[About this task]
Give back, exactly as written, the lines from the beginning of the listing through the one that contains "else Ok (h, fin).".

[Extracted entries]

--

(** Fallback context detection: appends, in place, each new qualifier found. *)
Definition fallback_context (h : heap) (r : ref) (sentences : list string) : heap :=
  fold_left (fun h s => match context_match s with
                        | Some q => if existsb (String.eqb q) (deref h r) then h
                                    else heap_append h r q
                        | None => h
                        end) sentences h.

(** [semantic_chunking(text, heading, metadata, max_tokens, overlap)]; a
    [None] metadata makes [metadata.get] raise. *)
Definition semantic_chunking (h : heap) (text : string) (heading : option string)
  (metadata : option meta) (max_tokens overlap : nat) : result (heap * list chunk) :=
  let sentences := sent_tokenize text in
  match metadata with
  | None => Raise AttributeError
  | Some md =>
      let r := md_context md in
      let h' := if nonempty (deref h r) then h else fallback_context h r sentences in
      Ok (h', chunk_sentences heading md (deref h' r) max_tokens sentences)
  end.

Definition flush (h : heap) (fin : list chunk) (texts : list string) (hd : option string)
  (md : option meta) : result (heap * list chunk) :=
  if nonempty texts then
    let* p := semantic_chunking h (join " " texts) hd md 500 100 in
    Ok (fst p, fin ++ snd p)
  else Ok (h, fin).

(** The [for element in structured_elements] loop and the final flush. *)
Fixpoint group_go (h : heap) (fin : list chunk) (texts : list string)
  (hd : option string) (md : option meta) (recs : list record) : result (heap * list chunk) :=
  match recs with
  | [] => flush h fin texts hd md
  | r :: rs =>
      if opt_str_eqb (rec_heading r) hd then
        group_go h fin (texts ++ [rec_text r]) hd md rs
      else
        let* p := flush h fin texts hd md in
        group_go (fst p) (snd p) [rec_text r] (rec_heading r) (Some (rec_meta r)) rs
  end.

Definition chunk_sections (h : heap) (recs : list record) : result (heap * list chunk) :=
  group_go h [] [] None None recs.

End Chunker.

(** Reference extraction of [parse_document_in_memory]. *)
Definition references (t : string) : list string := map S_ (findall reference_re (L t)).
Definition add_references (c : chunk) : chunk :=
  match references (chunk_text c) with
  | [] => c
  | refs => mk_chunk (chunk_text c) (ch_heading c) (ch_section c) (ch_page c)
                     (ch_clause c) (ch_context c) (Some refs)
  end.

(** The structuring and chunking core of [parse_document_in_memory], with
    NLTK's tokenizers. *)
Definition parse_elements (els : list element) : result (list chunk) :=
  let '(st, recs) := detect_structure els in
  let* p := chunk_sections Nltk.sent_tokenize Nltk.wordpunct_count (dheap st) recs in
  Ok (map add_references (snd p)).

(** ** Classification of an element, in the priority order of [detect_structure] *)
Inductive kind : Type :=
| KSkip | KHeading | KClause (m : string) | KList | KTable | KAnnex | KPlain.

Definition classify (e : element) : kind :=
  let t := strip (el_text e) in
  if String.eqb t "" then KSkip
  else if is_heading t (el_category e) then KHeading
  else match clause_match t with
       | Some m => KClause m
       | None => match el_category e with
                 | ListItem => KList
                 | Table => KTable
                 | _ => if is_annexure t then KAnnex else KPlain
                 end
       end.

(** The context list a record observes in the heap at the end of the scan. *)
Definition context_at (d : dstate * list record) (i : nat) : list string :=
  match nth_error (snd d) i with
  | Some r => deref (dheap (fst d)) (md_context (rec_meta r))
  | None => []
  end.

Definition table_as_list (e : element) : element :=
  match el_category e with
  | Table => mk_element (el_text e) (el_page e) ListItem
  | _ => e
  end.

(** Representative boilerplate inputs of the normalizer, with document kinds. *)
Definition nl_s : string := String "010"%char "".
Local Open Scope string_scope.
Definition boilerplate_samples : list (string * string) :=
  [ ("Page 3 of 12 Policy wording", ".pdf");
    ("UIN: IRDAN123RP0001 Policy schedule", ".pdf");
    ("Issued by Acme General Insurance Co. Ltd. for you", ".pdf");
    ("Confidential" ++ nl_s ++ "Terms of cover", ".docx");
    ("Benefits   of the  plan" ++ nl_s ++ "apply", ".pdf");
    ("Sum insured. Version 2.1 All rights reserved", ".pdf");
    ("Cover text. This document is the property of the insurer", ".pdf");
    ("Please find the policy. Best regards, Claims Team", ".eml");
    ("Reply text. -- Sent from my phone", ".eml");
    ("Dear member, see below {NAME}", ".docx");
    ("Clause text [AUTO-FIELD]", ".docx") ].
Local Close Scope string_scope.

(** ** The document extension of [parse_document_in_memory]

    [ext = document_url.split('?', 1)[0]] and
    [ext = ext[ext.rfind('.'):].lower()]. *)

Fixpoint before_qmark (s : list ascii) : list ascii :=
  match s with
  | [] => []
  | c :: s' => if Ascii.eqb c "?"%char then [] else c :: before_qmark s'
  end.

(** [s.rfind(c)]: the index of the last occurrence, [-1] when there is none. *)
Fixpoint rfind_go (c : ascii) (i : Z) (s : list ascii) (found : Z) : Z :=
  match s with
  | [] => found
  | x :: s' => rfind_go c (i + 1)%Z s' (if Ascii.eqb x c then i else found)
  end.
Definition rfind (c : ascii) (s : list ascii) : Z := rfind_go c 0 s (-1).

(** [s[k:]], a negative [k] counting from the end. *)
Definition slice_from (k : Z) (s : list ascii) : list ascii :=
  if (k <? 0)%Z then skipn (length s - Z.to_nat (- k)) s else skipn (Z.to_nat k) s.

Definition url_ext (document_url : string) : string :=
  let ext := before_qmark (L document_url) in
  lower_s (S_ (slice_from (rfind "."%char ext) ext)).

(** ** Bookkeeping of the detector *)

(** The qualifier the detector appends to [context_stack] for an element. *)
Definition qualifier (e : element) : list string :=
  match classify e with
  | KList | KTable | KAnnex | KPlain =>
      match context_match (strip (el_text e)) with Some q => [q] | None => [] end
  | _ => []
  end.

(** [current_page] after a run of elements: the last positive page number
    of an element with non-empty text. *)
Definition page_after (p : nat) (els : list element) : nat :=
  fold_left (fun p e => if String.eqb (strip (el_text e)) "" then p
                        else match el_page e with Some (S n) => S n | _ => p end) els p.

(** The [current_clause] of the sentence loop after [ss] when no clause
    buffer is ever finalized into a separate chunk: a clause start counts
    only once the buffer holds a sentence. *)
Fixpoint clause_after (cl : option string) (started : bool) (ss : list string) : option string :=
  match ss with
  | [] => cl
  | s :: ss' =>
      clause_after (match clause_match s with
                    | Some m => if started then Some m else cl
                    | None => cl end) true ss'
  end.

(** ** [app/pinecone_utils.py]: metadata sanitization and batched upload *)

(** The Python values a metadata dict can hold. *)
#[local] Set Warnings "-register-all".
Inductive pyval : Type :=
| VNone
| VStr (s : string)
| VInt (z : Z)
| VFloat (repr : string)
| VBool (b : bool)
| VList (xs : list pyval)
| VObj (type_name : string).

Definition is_str (v : pyval) : bool := match v with VStr _ => true | _ => false end.

(** A dict is an association list with its keys in insertion order. *)
Definition pydict : Type := list (string * pyval).

(** [d[k] = v]: overwrites in place, or appends a new key. *)
Fixpoint dict_set (k : string) (v : pyval) (d : pydict) : pydict :=
  match d with
  | [] => [(k, v)]
  | (k', v') :: d' => if String.eqb k k' then (k, v) :: d' else (k', v') :: dict_set k v d'
  end.

(** The exceptions raised by the upload and query path. *)
Inductive pyexc : Type :=
  ValueError | KeyError | AttrError | TypeError | OverflowError | Raised (msg : string).

Inductive outcome (A : Type) : Type := Done (a : A) | Fail (e : pyexc).
Arguments Done {A} a.
Arguments Fail {A} e.

Definition obind {A B} (m : outcome A) (f : A -> outcome B) : outcome B :=
  match m with Done a => f a | Fail e => Fail e end.
Notation "'let?' x ':=' m 'in' f" := (obind m (fun x => f))
  (at level 200, x ident, m at level 100, f at level 200).

(** [range(start, stop, step)]. *)
Fixpoint range_go (fuel : nat) (i stop step : Z) : list Z :=
  match fuel with
  | 0 => []
  | S f => if (if (0 <? step)%Z then (i <? stop)%Z else (stop <? i)%Z)
           then i :: range_go f (i + step)%Z stop step else []
  end.
Definition py_range (start stop step : Z) : outcome (list Z) :=
  if (step =? 0)%Z then Fail ValueError
  else Done (range_go (S (Z.to_nat (Z.abs (stop - start)))) start stop step).

(** [l[i:j]]. *)
Definition py_index (len : nat) (i : Z) : nat :=
  if (i <? 0)%Z then Z.to_nat (Z.max 0 (Z.of_nat len + i)) else Nat.min len (Z.to_nat i).
Definition py_slice {A} (l : list A) (i j : Z) : list A :=
  let a := py_index (length l) i in
  let b := py_index (length l) j in
  firstn (b - a) (skipn a l).

(** [str(i)] for a natural number. *)
Definition str_nat (n : nat) : string := NilEmpty.string_of_uint (Nat.to_uint n).

Section Pinecone.
(** An embedding vector, [str(value)], and [generate_embeddings]. *)
Variable E : Type.
Variable py_str : pyval -> string.
Variable generate_embeddings : list string -> list E.

Definition sanitize_value (v : pyval) : pyval :=
  match v with
  | VNone => VStr ""
  | VStr s => VStr s
  | VList xs => if forallb is_str xs then VList xs else VStr (py_str v)
  | _ => VStr (py_str v)
  end.

Definition sanitized_metadata (text : string) (metadata : pydict) : pydict :=
  fold_left (fun d kv => dict_set (fst kv) (sanitize_value (snd kv)) d) metadata
            [("chunk_text"%string, VStr text)].

Record vector : Type := mk_vector {
  v_id : string;
  v_values : E;
  v_metadata : pydict }.

(** A chunk as [upsert_chunks] reads it: [chunk['chunk_text']] and
    [chunk['metadata']]. *)
Definition pychunk : Type := (string * pydict)%type.

(** [for i, (embedding, chunk) in enumerate(zip(embeddings, chunks))]. *)
Fixpoint vectors_go (i : nat) (es : list E) (cs : list pychunk) : list vector :=
  match es, cs with
  | e :: es', c :: cs' =>
      mk_vector ("chunk_" ++ str_nat i) e (sanitized_metadata (fst c) (snd c))
        :: vectors_go (S i) es' cs'
  | _, _ => []
  end.

Definition make_vectors (chunks : list pychunk) : list vector :=
  vectors_go 0 (generate_embeddings (map fst chunks)) chunks.

(** The index: the vector stored under each id. *)
Definition index : Type := string -> option vector.

Definition upsert (idx : index) (batch : list vector) : index :=
  fold_left (fun idx v => fun k => if String.eqb k (v_id v) then Some v else idx k) batch idx.

Definition upsert_chunks (idx : index) (chunks : list pychunk) (batch_size : Z) : outcome index :=
  let vectors := make_vectors chunks in
  let? is := py_range 0 (Z.of_nat (length vectors)) batch_size in
  Done (fold_left (fun idx i => upsert idx (py_slice vectors i (i + batch_size)%Z)) is idx).

(** The batches sent by the upload loop. *)
Definition batches (vectors : list vector) (batch_size : Z) : outcome (list (list vector)) :=
  let? is := py_range 0 (Z.of_nat (length vectors)) batch_size in
  Done (map (fun i => py_slice vectors i (i + batch_size)%Z) is).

--

[Exercise response]
(** Fallback context detection: appends, in place, each new qualifier found. *)
Definition fallback_context (h : heap) (r : ref) (sentences : list string) : heap :=
  fold_left (fun h s => match context_match s with
                        | Some q => if existsb (String.eqb q) (deref h r) then h
                                    else heap_append h r q
                        | None => h
                        end) sentences h.

(** [semantic_chunking(text, heading, metadata, max_tokens, overlap)]; a
    [None] metadata makes [metadata.get] raise. *)
Definition semantic_chunking (h : heap) (text : string) (heading : option string)
  (metadata : option meta) (max_tokens overlap : nat) : result (heap * list chunk) :=
  let sentences := sent_tokenize text in
  match metadata with
  | None => Raise AttributeError
  | Some md =>
      let r := md_context md in
      let h' := if nonempty (deref h r) then h else fallback_context h r sentences in
      Ok (h', chunk_sentences heading md (deref h' r) max_tokens sentences)
  end.

Definition flush (h : heap) (fin : list chunk) (texts : list string) (hd : option string)
  (md : option meta) : result (heap * list chunk) :=
  if nonempty texts then
    let* p := semantic_chunking h (join " " texts) hd md 500 100 in
    Ok (fst p, fin ++ snd p)
  else Ok (h, fin).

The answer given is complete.